— Скоро, скоро. Я ведь из-за Ани задержалась.
— Что, твердо решила забрать ее?
— Тверже не бывает.
— Ну-ну. Как все же люди рознятся. Одни родную мать при жизни забывают, а другие чужое дитя как родное принимают.
У нее затряслись губы, глаза наполнились слезами. Люба слегка сжала ее руку, лежащую поверх одеяла.
— Любовь Антоновна! Дорогая! Как вы нас напугали! — долго восклицала Зоя Михайловна, когда Люба зашла к ней в кабинет. — Мы уж и не знали, что думать.

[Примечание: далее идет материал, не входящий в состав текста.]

(* ===== verification/Sha1.v ===== *)
(** * Sha1: the [hashlib.sha1] digest and [uuid.uuid5]

    FIPS 180-4 on bytes, over the padding and word functions of [Sha256], and
    the name-based identifiers of the standard library built on it.  Nothing is
    claimed about collisions. *)
From S2P Require Import Prelude Sha256.
From Stdlib Require Import Ascii.
Local Open Scope Z_scope.

Definition rotl (n x : Z) : Z := w32 (Z.lor (Z.shiftl x n) (Z.shiftr x (32 - n))).

Record State5 := mkState5 { sa : Z; sb : Z; sc : Z; sd : Z; se : Z }.

Definition initial_state5 : State5 := mkState5 1732584193 4023233417 2562383102 271733878 3285377520.

Definition parity (x y z : Z) : Z := Z.lxor x (Z.lxor y z).

(** The function and constant of the round number [t]. *)
Definition round_function (t : Z) : (Z -> Z -> Z -> Z) * Z :=
  if t <? 20 then (ch, 1518500249)
  else if t <? 40 then (parity, 1859775393)
  else if t <? 60 then (maj, 2400959708)
  else (parity, 3395469782).

Definition round1 (h : State5) (tw : Z * Z) : State5 :=
  let '(f, k) := round_function tw.1 in
  mkState5 (add32 (rotl 5 (sa h)) (add32 (f (sb h) (sc h) (sd h)) (add32 (se h) (add32 k tw.2))))
    (sa h) (rotl 30 (sb h)) (sc h) (sd h).

(** The message schedule, kept most recent word first. *)
Fixpoint extend1 (n : nat) (rev_w : list Z) : list Z :=
  match n with
  | O => rev_w
  | S m =>
      let w i := nth i rev_w 0 in
      extend1 m (rotl 1 (Z.lxor (w 2%nat) (Z.lxor (w 7%nat) (Z.lxor (w 13%nat) (w 15%nat)))) :: rev_w)
  end.

Definition compress1 (h : State5) (block : list Z) : State5 :=
  let h' := foldl round1 h (zip (map Z.of_nat (seq 0 80)) (rev (extend1 64 (rev block)))) in
  mkState5 (add32 (sa h) (sa h')) (add32 (sb h) (sb h')) (add32 (sc h) (sc h')) (add32 (sd h) (sd h'))
    (add32 (se h) (se h')).

Definition sha1 (bytes : list Z) : State5 :=
  let ws := words_of (pad bytes) in
  foldl compress1 initial_state5 (blocks (List.length ws) ws).

Definition sha1_words (bytes : list Z) : list Z :=
  let h := sha1 bytes in [sa h; sb h; sc h; sd h; se h].

Example sha1_abc :
  string_of_list_ascii (mjoin (map hex_word (sha1_words (bytes_of "abc")))) =
  "a9993e364706816aba3e25717850c26c9cd0d89d"%string.
Proof. vm_compute. reflexivity. Qed.

(** ** [uuid.uuid5(uuid.NAMESPACE_URL, name)] *)

Definition NAMESPACE_URL : list Z := [107; 167; 184; 17; 157; 173; 17; 209; 128; 180; 0; 192; 79; 212; 48; 200].

(** The first 128 bits of the digest, with the version and variant bits set. *)
Definition uuid5_words (name : string) : list Z :=
  match sha1_words (NAMESPACE_URL ++ bytes_of name) with
  | a :: b :: c :: d :: _ =>
      [a; Z.lor (Z.land b 4294905855) 20480; Z.lor (Z.land c 1073741823) 2147483648; d]
  | _ => []
  end.

(** [str(uuid)]: hexadecimal digits in groups of 8, 4, 4, 4 and 12. *)
Definition uuid_text (hex : list ascii) : string :=
  let part i n := string_of_list_ascii (take n (drop i hex)) in
  (part 0%nat 8%nat +:+ "-" +:+ part 8%nat 4%nat +:+ "-" +:+ part 12%nat 4%nat +:+ "-" +:+ part 16%nat 4%nat
   +:+ "-" +:+ part 20%nat 12%nat)%string.

Definition uuid5_url (name : string) : string := uuid_text (mjoin (map hex_word (uuid5_words name))).

Example uuid5_url_exit :
  uuid5_url "automated-trading-v2:exit:v2x-abc" = "1638a626-43ee-5f69-a9d4-0c52df1648c1"%string.
Proof. vm_compute. reflexivity. Qed.

(** Every such identifier is 36 characters long. *)
Lemma length_uuid5_url name : String.length (uuid5_url name) = 36%nat.
Proof. reflexivity. Qed.
(* ===== verification/Canonical.v ===== *)
(** * Canonical: the deterministic serialization behind content hashes

    [services/strategy_library/canonical.py] on JSON-shaped values: what
    [json.dumps(..., sort_keys=True, separators=(",", ":"))] writes, and the
    SHA-256 of its bytes.  Strings are UTF-8; a float is written by its [repr]. *)
From S2P Require Import Prelude PyDecimal PyValue Sha256.
From Stdlib Require Import Ascii.
From stdpp Require Import pretty.
Local Open Scope Z_scope.

(** ** Equality of values *)

Definition number_of (v : PyVal) : option PyNumber :=
  match v with
  | VBool b => Some (Finite (dint (Z.b2z b)))
  | VInt z => Some (Finite (dint z))
  | VFloat r => parse_decimal r
  | _ => None
  end.

(** Numbers compare by value, whatever their type. *)
Definition numbers_eqb (v w : PyVal) : bool :=
  match number_of v, number_of w with
  | Some (Finite x), Some (Finite y) => (x =? y)%D
  | Some NotFinite, Some NotFinite =>
      match v, w with VFloat r, VFloat r' => String.eqb r r' && negb (String.eqb r "nan") | _, _ => false end
  | _, _ => false
  end.

(** [v == w]: dictionaries regardless of the order of their keys. *)
Fixpoint py_eqb (v w : PyVal) : bool :=
  match v, w with
  | VNone, VNone => true
  | VStr s, VStr t => String.eqb s t
  | VList _ l, VList _ m =>
      (fix all2 l m := match l, m with
         | [], [] => true
         | x :: l, y :: m => py_eqb x y && all2 l m
         | _, _ => false end) l m
  | VDict _ d, VDict _ e =>
      (length d =? length e)%nat &&
      (fix all d := match d with
         | [] => true
         | (k, x) :: d => match py_find e k with Some y => py_eqb x y | None => false end && all d
         end) d
  | _, _ => numbers_eqb v w
  end.

(** ** Text *)

Definition quote : ascii := "034"%char.
Definition backslash : ascii := "092"%char.

Definition byte (c : ascii) : Z := Z.of_N (N_of_ascii c).
Definition char (z : Z) : ascii := ascii_of_N (Z.to_N z).

(** The code points of a UTF-8 text. *)
Fixpoint code_points (s : string) : list Z :=
  match s with
  | EmptyString => []
  | String a s1 =>
      if byte a <? 128 then byte a :: code_points s1
      else match s1 with
      | EmptyString => [byte a]
      | String b s2 =>
          if byte a <? 224 then (byte a mod 32 * 64 + byte b mod 64) :: code_points s2
          else match s2 with
          | EmptyString => [byte a; byte b]
          | String c s3 =>
              if byte a <? 240 then (byte a mod 16 * 4096 + byte b mod 64 * 64 + byte c mod 64) :: code_points s3
              else match s3 with
              | EmptyString => [byte a; byte b; byte c]
              | String d s4 =>
                  (byte a mod 8 * 262144 + byte b mod 64 * 4096 + byte c mod 64 * 64 + byte d mod 64) :: code_points s4
              end
          end
      end
  end.

Definition hex4 (u : Z) : string :=
  string_of_list_ascii (map (fun i => hex_digit (Z.land (Z.shiftr u (4 * i)) 15)) [3; 2; 1; 0]).

Definition unicode_escape (u : Z) : string := String backslash (String "u" (hex4 u)).
Definition escaped (c : ascii) : string := String backslash (String c EmptyString).

(** [ensure_ascii]: everything but printable ASCII is escaped. *)
Definition json_char (u : Z) : string :=
  if u =? 34 then escaped quote
  else if u =? 92 then escaped backslash
  else if u =? 10 then escaped "n"
  else if u =? 13 then escaped "r"
  else if u =? 9 then escaped "t"
  else if u =? 8 then escaped "b"
  else if u =? 12 then escaped "f"
  else if (32 <=? u) && (u <=? 126) then String (char u) EmptyString
  else if u <? 65536 then unicode_escape u
  else unicode_escape (55296 + (u - 65536) / 1024) +:+ unicode_escape (56320 + (u - 65536) mod 1024).

Definition concat_text (l : list string) : string := foldr append EmptyString l.

Definition json_string (s : string) : string :=
  String quote (concat_text (map json_char (code_points s)) +:+ String quote EmptyString).

Definition json_float (repr : string) : string :=
  if String.eqb repr "nan" then "NaN"
  else if String.eqb repr "inf" then "Infinity"
  else if String.eqb repr "-inf" then "-Infinity"
  else repr.

(** ** Serialization *)

Fixpoint joined (l : list string) : string :=
  match l with
  | [] => EmptyString
  | [s] => s
  | s :: l => s +:+ "," +:+ joined l
  end.

(** Sorting by key; bytes of UTF-8 order as code points do. *)
Fixpoint insert_key {A} (x : string * A) (l : list (string * A)) : list (string * A) :=
  match l with
  | [] => [x]
  | y :: l' => if String.leb x.1 y.1 then x :: l else y :: insert_key x l'
  end.
Definition sort_keys {A} (l : list (string * A)) : list (string * A) := foldr insert_key [] l.

Definition member (kv : string * string) : string := json_string kv.1 +:+ ":" +:+ kv.2.

Fixpoint dumps (v : PyVal) : string :=
  match v with
  | VNone => "null"
  | VBool b => if b then "true" else "false"
  | VInt z => pretty z
  | VFloat r => json_float r
  | VStr s => json_string s
  | VList _ l => "[" +:+ joined (map dumps l) +:+ "]"
  | VDict _ d => "{" +:+ joined (map member (sort_keys (map (fun kv => (kv.1, dumps kv.2)) d))) +:+ "}"
  end.

(** A list is tagged, so that it differs from every other container. *)
Fixpoint _normalize (v : PyVal) : PyVal :=
  match v with
  | VDict r d => VDict r (map (fun kv => (kv.1, _normalize kv.2)) d)
  | VList r l => VDict "" [("__type__", VStr "list"); ("items", VList r (map _normalize l))]%string
  | _ => v
  end.

Definition canonical_json (v : PyVal) : string := dumps (_normalize v).
Definition canonical_hash (v : PyVal) : string := hexdigest (canonical_json v).

Example canonical_example :
  let text := string_of_list_ascii (map ascii_of_N [120; 34; 92; 10; 195; 169; 240; 159; 152; 128; 127]%N) in
  canonical_hash (VDict "" [("b", VList "" [VInt 1; VStr text]);
                            ("a", VDict "" [("n", VNone); ("t", VBool true); ("f", VFloat "1.5")])]%string) =
  "b1eb5b686d74334ca736e12018e091bfa5201103a486bae321b542ae734744f0"%string.
Proof. vm_compute. reflexivity. Qed.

Ведь вас Бог хранил, отвел от вас верную смерть!
— Да, если бы не Надежда Романовна, я бы тут сегодня не сидела.
— А я, главное, ничего понять не могу. Оперативник меня спрашивает, мол, была на похоронах такая-то? Я говорю: «Да». А он: «И где она сейчас?» Я говорю: «Не знаю». Короче, кое-как, окольными путями выяснили, где вы.
— Я в гостинице обмолвилась дежурной, что иду на похороны. Видимо, она и вывела милицию на вас.
— Любовь Антоновна, а сами-то вы что думаете по этому поводу?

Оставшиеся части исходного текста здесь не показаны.